2NETCAST represents and warrants that it has the sole and exclusive responsibility for providing the Services, including but not limited to the Programming and Marketing Materials, and all of the necessary Technical Support services required to lawfully operate the Services.

3. NETCAST represents and warrants that Equipment and Services rendered pursuant to this Agreement are and will be manufactured, produced, sold and rendered in conformity with all applicable laws, ordinances, orders, directions, rules, and regulations of the Federal, state, county, and municipal governments applicable thereto, all as they may be amended from time to time. Equipment comes with a one year warranty which allows for replacement if the Equipment does not work for reasons other than Affiliate’s modifying or otherwise tampering with the Equipment.

4. NETCAST warrants that all Services provided by NETCAST under this Agreement will be performed by qualified personnel in a good and workmanlike manner. NETCAST will re-perform all services not performed in compliance with this warranty at no additional cost to Affiliate.

5. NETCAST has full power and authority to enter into this Agreement.

6. NETCAST shall perform all of its obligations under this Agreement.

7. NETCAST makes no representations, warranties or indemnities, express or implied, except as expressly set forth in subparagraphs (1)-(6) of Article VI.B.

VII. Indemnification.

  1. NETCAST Indemnification Obligations.
  1. In the event that any third-party alleges threatens to file or actually files a lawsuit in any jurisdiction alleging that the Services, specifically including but not limited to the Programming and the Marketing Materials, delivered by NETCAST either directly or secondarily infringe any copyright, trade secret, patent or other related intellectual property right of any third party, NETCAST shall fully and completely indemnify, hold harmless, and defend Affiliate against the claim, provided that Affiliate does not make any modifications of any type to the Services without NETCAST’S prior approval.
  2. NETCAST agrees to indemnify, defend and hold harmless Affiliate and its subsidiaries, and the directors, officers, employees and agents of each, against any and all losses, damages, liabilities, judgments, awards and costs arising out of or related to claims arising from physical injuries or other damage arising from use of the Equipment, provided that the AFFILIATE does not make any modifications of any type to the Equipment without NETCAST’S prior approval.

BAffiliate Indemnification Obligations. Affiliate agrees to indemnify, defend and hold harmless NETCAST and its directors, officers, employees and agents, against any and all losses, damages, liabilities, judgments, awards and costs arising out of or related to claims arising from Affiliates’ modification of Equipment or Services, specifically including but not limited to the Programming and Marketing Materials, without prior approval from NETCAST.

  1. Each party further agrees to indemnify, defend and hold harmless the other party and its subsidiaries, and the directors, officers, employees and agents of each, against any and all losses, damages, liabilities, judgments, awards and costs arising out of or related to claims arising from a violation of any representations and warranty contained in this Agreement.
  1. Indemnification Notice.

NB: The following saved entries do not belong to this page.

Definition slabs_rep (a : allocator) (slabs : list guestRef) (cells : list gostring) : Prop :=
  length cells = (64 * length slabs)%nat /\
  forall i slab, slabs !! i = Some slab -> exists bytes, payload (mem a) slab = Some bytes /\ Z.of_nat (length bytes) = 64 * entryStride l /\
    forall k, (k < 64)%nat -> cells !! (64 * i + k)%nat = Some (window bytes (Z.of_nat k * entryStride l) (entryStride l)).

Definition table_rep (a : allocator) (buckets : guestRef) (table : list Z) : Prop :=
  exists bytes, payload (mem a) buckets = Some bytes /\ Z.of_nat (length bytes) = 4 * Z.of_nat (length table) /\
    forall b w, table !! b = Some w -> window bytes (4 * Z.of_nat b) 4 = le_bytes 4 w /\ 0 <= w < 2 ^ 32.

Lemma dir_frame a a' dir slabs : payload (mem a') dir = payload (mem a) dir -> dir_rep a dir slabs -> dir_rep a' dir slabs.
Proof. intros E (bytes & Hp & H). exists bytes. by rewrite E. Qed.

Lemma table_frame a a' buckets table : payload (mem a') buckets = payload (mem a) buckets -> table_rep a buckets table -> table_rep a' buckets table.
Proof. intros E (bytes & Hp & H). exists bytes. by rewrite E. Qed.

Lemma slabs_frame a a' slabs cells : (forall q, q ∈ slabs -> payload (mem a') q = payload (mem a) q) -> slabs_rep a slabs cells -> slabs_rep a' slabs cells.
Proof.
  intros E [Hl H]. split; [done|]. intros i slab Hi. destruct (H i slab Hi) as (bytes & Hp & H2). exists bytes. rewrite E by by eapply list_elem_of_lookup_2. done.
Qed.

(** ** Accesses *)

(** The place of entry [i]. *)
Definition place_of (slabs : list guestRef) (i : Z) (at_ : guestRef * Z) : Prop :=
  1 <= i /\ slabs !! Z.to_nat ((i - 1) / 64) = Some (fst at_) /\ snd at_ = (i - 1) mod 64 * entryStride l.

Lemma stride_bounds : 16 <= entryStride l < 2 ^ 26.
Proof. destruct L as [L1 L2 L3 L4 L5 L6]. unfold managedMapMetadata, managedMapSlabEntries in *. lia. Qed.

Lemma base_bounds i : 0 <= (i - 1) mod 64 * entryStride l /\ (i - 1) mod 64 * entryStride l + entryStride l <= 64 * entryStride l.
Proof. pose proof stride_bounds. pose proof (Z.mod_pos_bound (i - 1) 64 ltac:(lia)). nia. Qed.

Lemma location_ok n a st header slabs i :
  owner_ok n a -> prepared_layout st = l -> dir_rep a (hdirectory header) slabs -> hcapacity header = 64 * Z.of_nat (length slabs) -> hcapacity header < 2 ^ 32 -> 1 <= i <= hcapacity header ->
  exists at_, place_of slabs i at_ /\ location st header i a = (Ok at_, a).
Proof.
  intros O El (bytes & Hp & Hm & Hl & Hd) Hc Hc2 Hi. pose proof (base_bounds i) as [Hb1 Hb2]. pose proof stride_bounds as Hsb.
  assert (0 <= (i - 1) / 64 < Z.of_nat (length slabs)) as Hq by (split; [apply Z.div_pos; lia|apply Z.div_lt_upper_bound; lia]).
  destruct (lookup_lt_is_Some_2 slabs (Z.to_nat ((i - 1) / 64))) as [slab Hs]; [lia|]. destruct (Hd _ _ Hs) as (Hw & Hr1 & Hr2).
  exists (slab, (i - 1) mod 64 * entryStride l). split; [by split; [lia|]|]. unfold location. rewrite El. rewrite (proj2 (Z.eqb_neq _ _)), (proj2 (Z.ltb_ge _ _)) by lia. cbn [orb].
  unfold managedMapSlabEntries. rewrite (u32_id ((i - 1) / 64 * 8)), (u32_id ((i - 1) mod 64 * entryStride l)) by lia.
  rewrite (st_bind_ok _ _ a slab a); [done|]. unfold reading, readReference, Heap.readWord. rewrite (read_ok _ _ bytes) by (done || (by eapply owner_heap) || lia). cbn [result_bind result_map_err].
  replace ((i - 1) / 64 * 8) with (8 * Z.of_nat (Z.to_nat ((i - 1) / 64))) by lia. rewrite Hw. rewrite le_word_bytes by (change (256 ^ Z.of_nat 8) with (2 ^ 32 * 2 ^ 32); nia).
  unfold u32. rewrite Z.shiftr_div_pow2 by lia. rewrite Z_mod_plus_full, Z.div_add, Z.div_small, Z.mod_small by lia. rewrite Z.add_0_l, Z.mod_small by lia. by destruct slab.
Qed.

Lemma place_bytes a slabs cells i at_ c : slabs_rep a slabs cells -> place_of slabs i at_ -> cell_at cells i = Some c ->
  exists bytes, payload (mem a) (fst at_) = Some bytes /\ Z.of_nat (length bytes) = 64 * entryStride l /\ window bytes (snd at_) (entryStride l) = c /\ 0 <= snd at_ /\ snd at_ + entryStride l <= 64 * entryStride l /\
  Z.of_nat (length c) = entryStride l.
Proof.
  intros [Hl H] (Hi & Hs & Hb) Hc. destruct (H _ _ Hs) as (bytes & Hp & Hlen & Hk). exists bytes. split; [done|]. split; [done|]. pose proof (base_bounds i) as [Hb1 Hb2]. pose proof stride_bounds as Hsb.
  apply cell_at_Some in Hc as [Hr Hc]. pose proof (Z.mod_pos_bound (i - 1) 64 ltac:(lia)) as Hm. pose proof (Z.div_mod (i - 1) 64 ltac:(lia)) as Hdm.
  assert (0 <= (i - 1) / 64) as Hdp by (apply Z.div_pos; lia). specialize (Hk (Z.to_nat ((i - 1) mod 64)) ltac:(lia)).
  replace (64 * Z.to_nat ((i - 1) / 64) + Z.to_nat ((i - 1) mod 64))%nat with (Z.to_nat (i - 1)) in Hk by lia. rewrite Hc in Hk. injection Hk as ->. rewrite Hb. rewrite Z2Nat.id by lia. split; [done|]. split; [lia|]. split; [lia|].
  rewrite window_length; lia.
Qed.

Lemma cell_read n a slabs cells i at_ c o m :
  owner_ok n a -> slabs_rep a slabs cells -> place_of slabs i at_ -> cell_at cells i = Some c -> 0 <= o -> 0 <= m -> o + m <= entryStride l ->
  reading (fun h => read h (fst at_) (u32 (snd at_ + o)) m) a = (Ok (window c o m), a).
Proof.
  intros O S P Hc Ho Hm Hl. destruct (place_bytes _ _ _ _ _ _ S P Hc) as (bytes & Hp & Hlen & <- & Hb1 & Hb2 & _). pose proof (lo_slab l L). unfold managedMapSlabEntries in *.
  rewrite u32_id by lia. rewrite (reading_read n a (fst at_) bytes) by (done || lia). rewrite window_window by lia. done.
Qed.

If either party requests indemnification pursuant to this section, the party seeking indemnification will (i) give prompt written notice to the party from which indemnification is requested; and (ii) cooperate fully in said defense (at the expense of the indemnifying party). The provisions of this section will survive termination of this Agreement for a period equal to the statute of limitations governing the indemnified claim, and will continue to apply to any claim filed within that period.
  1. The indemnification set forth above will survive the termination of this Agreement for a period equal to the statute of limitations governing the indemnification claim, and will continue to apply to any claim filed within that period.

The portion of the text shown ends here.